Originally Posted by StuM
Others will tell you it's for rounding Cape Horn (or both major capes).
Hehe I keep hearing that as well. But allow me to dismistify it all.
The Sailors earring in Portuguese Tradition stems from Catholic tradition. When a body is found afloat or is given up by the sea, no jewellery remains attached, gas build up and decomposition swelling take care of chains and rings the rocks will take care of the rest. The only thing commonly found on a body is the earring. As the Sailors in old times (and even now) were extremely religious they would wear the earing as a guarantee of a Catholic funeral. If a body was found afloat and not possible to recognise who it was, the priest would bless the body, he would be wrapped in a cloth weighted with stones and buried at sea. But if the body was wearing an earring, then the earring would be sold
and the money
would pay the meal for the grave diggers and the Priest for the mass to be given on his name. The richer the earring the more masses that would be said in his name. This tradition was very common also on the Portuguese War Navy
until about 1924 if I’m not mistaken. It was even specified that the earring must be worn on the left earlobe and be a simple ring. (some, if not most were also engraved)
To earn the right to wear a earring and be called a sailor, the apprentice sailor ( mancebo ) would have to learn for a few years with an older sailor. He would have to know how to repair
and maintain a sailboat, and all its parts
, he would have to know star navigation
and when deemed competent enough he would then receive his earring upon the return from a long passage
or a blue water passage
. (blue water
from Portuguese mainland, Long passage: around the coast of Africa
to the colonies or to India
and Timor. )
When the time came, the “ Old Sailor” would offer his devotion to his saints by finally presenting the young sailor ( never younger then 16 never older then 19 ) with a simple earring that would be blessed by a priest in mass, then aboard the boat he would have his ear pierced by his mates ( involving a lot of the original Firewater, Aguardente de Figo ) There are tales that it was an old rusty nail against the mast
. I do not know if such tales are true)
In my family
after you learned how to sail and build boats and make your first passage at the age of 16 then Grandpa would give you the earring. Grandpa was always the “old Sailor”.

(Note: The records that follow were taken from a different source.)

Definition errNotConnected : error := errors_New "not connected to NATS".
Definition ErrBackpressure : error := sentinel "coordinator.ErrBackpressure"
  "coordinator: the stream is unavailable and the local buffer is full".
Definition ErrMessageTooLarge : error := sentinel "coordinator.ErrMessageTooLarge"
  "coordinator: message is larger than the stream accepts".

Record PublisherConfig := MkPublisherConfig {
  Subject : string;
  Timeout : Z;
  Retry : Z;
  CongestedAt : Z;
}.

Definition Second : Z := 1000000000.

(** The checks and defaults of [NewPublisher]. *)
Definition NewPublisher_config (cfg : PublisherConfig) : res PublisherConfig :=
  if decide (Subject cfg = "") then Err (errors_New "coordinator: publisher needs a subject")
  else Ok (MkPublisherConfig (Subject cfg)
    (if Timeout cfg <=? 0 then 5 * Second else Timeout cfg)
    (if Retry cfg <=? 0 then Second else Retry cfg)
    (if (CongestedAt cfg =? 0) || (100 <? CongestedAt cfg) then 50 else CongestedAt cfg)).

(** The immutable fields of [Publisher]. *)
Record Publisher := MkPublisher { cfg : PublisherConfig; buf : Buffer; pid : string }.

(** The rest of [Publisher], with the connection and the file. *)
Record world (N D : Type) := MkWorld {
  net : N;
  file : D;
  pseq : Z;
  wake : bool;
  failing : bool;
  published : Z;
  lastErr : string;
  lastAt : Z;
}.
Arguments MkWorld {_ _}. Arguments net {_ _}. Arguments file {_ _}.
Arguments pseq {_ _}. Arguments wake {_ _}. Arguments failing {_ _}.
Arguments published {_ _}. Arguments lastErr {_ _}. Arguments lastAt {_ _}.

Record PublisherHealth := MkPublisherHealth {
  Connected : bool;
  Failing : bool;
  Congested : bool;
  Buffered : Z;
  BufferedBytes : Z;
  BufferMax : Z;
  Published : Z;
  LastError : string;
  LastErrorTime : string;
}.

Section publisher.
Context {B D N : Type} `{!Bolt B D, !Clock N, !Stream N}.
(** [json.Marshal] on the tree of a message, [time.Format]. *)
Context (Marshal : json → res string) (Format : Z → string).
#[local] Abbreviation W := (world N D).

Definition set_net (n : N) (w : W) : W :=
  MkWorld n (file w) (pseq w) (wake w) (failing w) (published w) (lastErr w) (lastAt w).
Definition set_file (d : D) (w : W) : W :=
  MkWorld (net w) d (pseq w) (wake w) (failing w) (published w) (lastErr w) (lastAt w).
Definition on_net {A} : M N A → M W A := zoom net set_net.
Definition on_file {A} : M D A → M W A := zoom file set_file.

Definition set_wake : M W () := modify (λ w,
  MkWorld (net w) (file w) (pseq w) true (failing w) (published w) (lastErr w) (lastAt w)).
Definition store_failing (b : bool) : M W () := modify (λ w,
  MkWorld (net w) (file w) (pseq w) (wake w) b (published w) (lastErr w) (lastAt w)).
Definition count_published : M W () := modify (λ w,
  MkWorld (net w) (file w) (pseq w) (wake w) (failing w) (u64 (published w + 1))
    (lastErr w) (lastAt w)).
Definition store_lastErr (e : string) (t : Z) : M W () := modify (λ w,
  MkWorld (net w) (file w) (pseq w) (wake w) (failing w) (published w) e t).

The Figure of the “Old Sailor” is a mark of respect for the knowledge accumulated by a life time at sea. The Portuguese coast not being known for its calm waters assured that an “old Sailor “ was either someone very lucky or very knowledgeable. Even in the Navy
it was always the Oldest Sailor independent of rank to whom befell the duty of the “making of the sailor “ (Temos homem,Temos Marinheiro ) at that time the “ mancebo “ ( young man no longer a child not yet a man) became a man and a Sailor with the right of a full crew share as pay.
I have been asked many times to be the patron of a new sailor that would like to wear the earring and I have only given 2 in my lifetime to people I consider Real Sailors. (according to Portuguese sailing tradition )
Phil will have to earn his. Tradition dictates.